[In this feature, we highlight a handful of the best book reviews appearing over the weekend in major newspapers. Follow it here.]
[sic], by Joshua Cody, reviewed by Dwight Garner (New York Times)
[sic] has been building buzz for a couple of months now, since its release in October, but its cloying title has always kept me from taking a closer look. I was missing “such filthy and ecstatic sex writing that the author makes you feel you’ve been, your entire life, doing it feebly and wrong.” So that’s too bad. But it’s also just the start. In addition to an unabashed sex fiend and drug aficionado, Cody is a composer and a professor of music, and he includes a handful of insights about music and culture, ranging from the technical to the poetic. Then there’s the fact that, as if all this wasn’t enough, [sic] is actually about Cody’s fight against an aggressive cancer that came quite close to killing him. These threads braid together in mesmerizing ways, like the twisted scene in which Cody has sex with a fellow cancer patient. Take a look.
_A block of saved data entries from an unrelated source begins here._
(** * Food Delivery API: a shallow embedding of [main.py] and [schemas.py]

    The request handlers are translated into functions over an explicit
    document store.  Python dictionaries are finite maps from field names
    to values, Python floats are binary64 primitive floats, uncaught
    exceptions and [HTTPException]s are values of an error type. *)

From Stdlib Require Import ZArith NArith List Ascii String.
From Stdlib Require Import PrimFloat SpecFloat FloatOps.
From stdpp Require Import base option list gmap strings pretty.
(** With no reaction the two balances are one function. *)
Lemma dCadt_dTdt V x q qf f : Balance.dCadt V x q qf f = Balance.dTdt V x q qf f.
Proof.
  unfold Balance.dCadt, Balance.dTdt, Balance.rA. now rewrite sub_zero_r.
Qed.

(** The shape shared by both balances at a steady state: the two flow
    terms cancel and the volume-change term vanishes. *)
Lemma steady_balance_zero V x q :
  (V =? 0) = false -> is_nan V = false -> is_finite (q * x) = true ->
  is_zero ((q * x - q * x) / V - x * (q - q) / V) = true.
Proof.
  intros HV Hnan Hfin.
  destruct (mul_finite_inv _ _ Hfin) as [Hq Hx].
  rewrite (sub_diag _ Hfin), (sub_diag _ Hq).
  apply zero_sub_zero; apply zero_div; auto.
  now apply mul_zero_r.
Qed.

Lemma vessel_numpy_zero_non_finite V Ca T t q qf caf tf :
  (V =? 0) = true ->
  exists d1 d2 d3,
    vessel NpFloat64 [V; Ca; T] t q qf caf tf = Ok [d1; d2; d3]
    /\ is_finite d2 = false /\ is_finite d3 = false.
Proof.
  intros H. rewrite vessel_numpy. do 3 eexists. split; [reflexivity|].
  unfold Balance.dCadt, Balance.dTdt.
  split; repeat apply sub_not_finite_l; now apply div_zero_not_finite.
Qed.

(** C1: for every state [(V, Ca, T)] with [V <> 0], every time argument and
    all boundary inputs, [vessel] returns exactly the triple of the balance
    equations: [qf - q], then [(qf*caf - q*Ca)/V - rA - Ca*dVdt/V] with
    [rA = 0], then [(qf*tf - q*T)/V - T*dVdt/V]. *)
Theorem vessel_returns_balance_triple k V Ca T t q qf caf tf :
  (V =? 0) = false ->
  vessel k [V; Ca; T] t q qf caf tf
  = Ok [qf - q;
        (qf * caf - q * Ca) / V - 0 - Ca * (qf - q) / V;
        (qf * tf - q * T) / V - T * (qf - q) / V].
Proof. intros H. now rewrite vessel_nonzero. Qed.

Lemma vessel_returns_balance_triple_witness :
  (1 =? 0) = false /\
  vessel PyFloat [1; 0; 350] 0 5 5.2 1 300
  = Ok [5.2 - 5;
        (5.2 * 1 - 5 * 0) / 1 - 0 - 0 * (5.2 - 5) / 1;
        (5.2 * 300 - 5 * 350) / 1 - 350 * (5.2 - 5) / 1].
Proof.
  split; [reflexivity|].
  apply (vessel_returns_balance_triple PyFloat 1 0 350 0 5 5.2 1 300).
  reflexivity.
Defined.

(** C9: the result of [vessel] does not depend on its time argument: at
    any two times, the same state and inputs give identical results. *)
Theorem vessel_ignores_time k x t1 t2 q qf caf tf :
  vessel k x t1 q qf caf tf = vessel k x t2 q qf caf tf.
Proof.
  unfold vessel.
  (* the name [t] is bound anew by the lookup of [x[2]]: neither side
     mentions its time argument any more *)
  reflexivity.
Qed.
Another book that I haven’t paid enough attention to is this one, a nonfiction volume by the author of the Booker Prize-winning novel The God of Small Things. As fiction fans might not know, Roy has spent the 14 years since her one and only novel becoming an outspoken political leader in India. Walking With the Comrades explains and recounts the conflict between the Indian powers that be, and ragtag (though numerous) marginalized indigenous left-wing gangs known as Maoists. It’s a first-hand account of these Maoists’ operations, including their violent, distinctly un-Gandhian methods, which have gotten better results than a series of nonviolent campaigns.
Why We Broke Up, by Daniel Handler, reviewed by Susan Carpenter (L.A. Times)
Daniel Handler writes the Lemony Snicket children’s books, and also an assortment of novels for various ages under his own name. His latest, meant for readers age 15 and older, is an illustrated account of a high-school breakup. Carpenter finds few surprises in its construction (from its cliched opposites-attract conceit to its predictable ending), but is still notably charmed by Handler’s style, which is quite understandable (Adverbs is my favorite novel of his).
Savage Messiah, by Laura Oldfield Ford, reviewed by Iain Sinclair (Guardian)
I’m not entirely sure what to make of this book. It seems to be a collection of “post-authorial” guerilla pamphlets, whatever those are. If you figure it out let me know.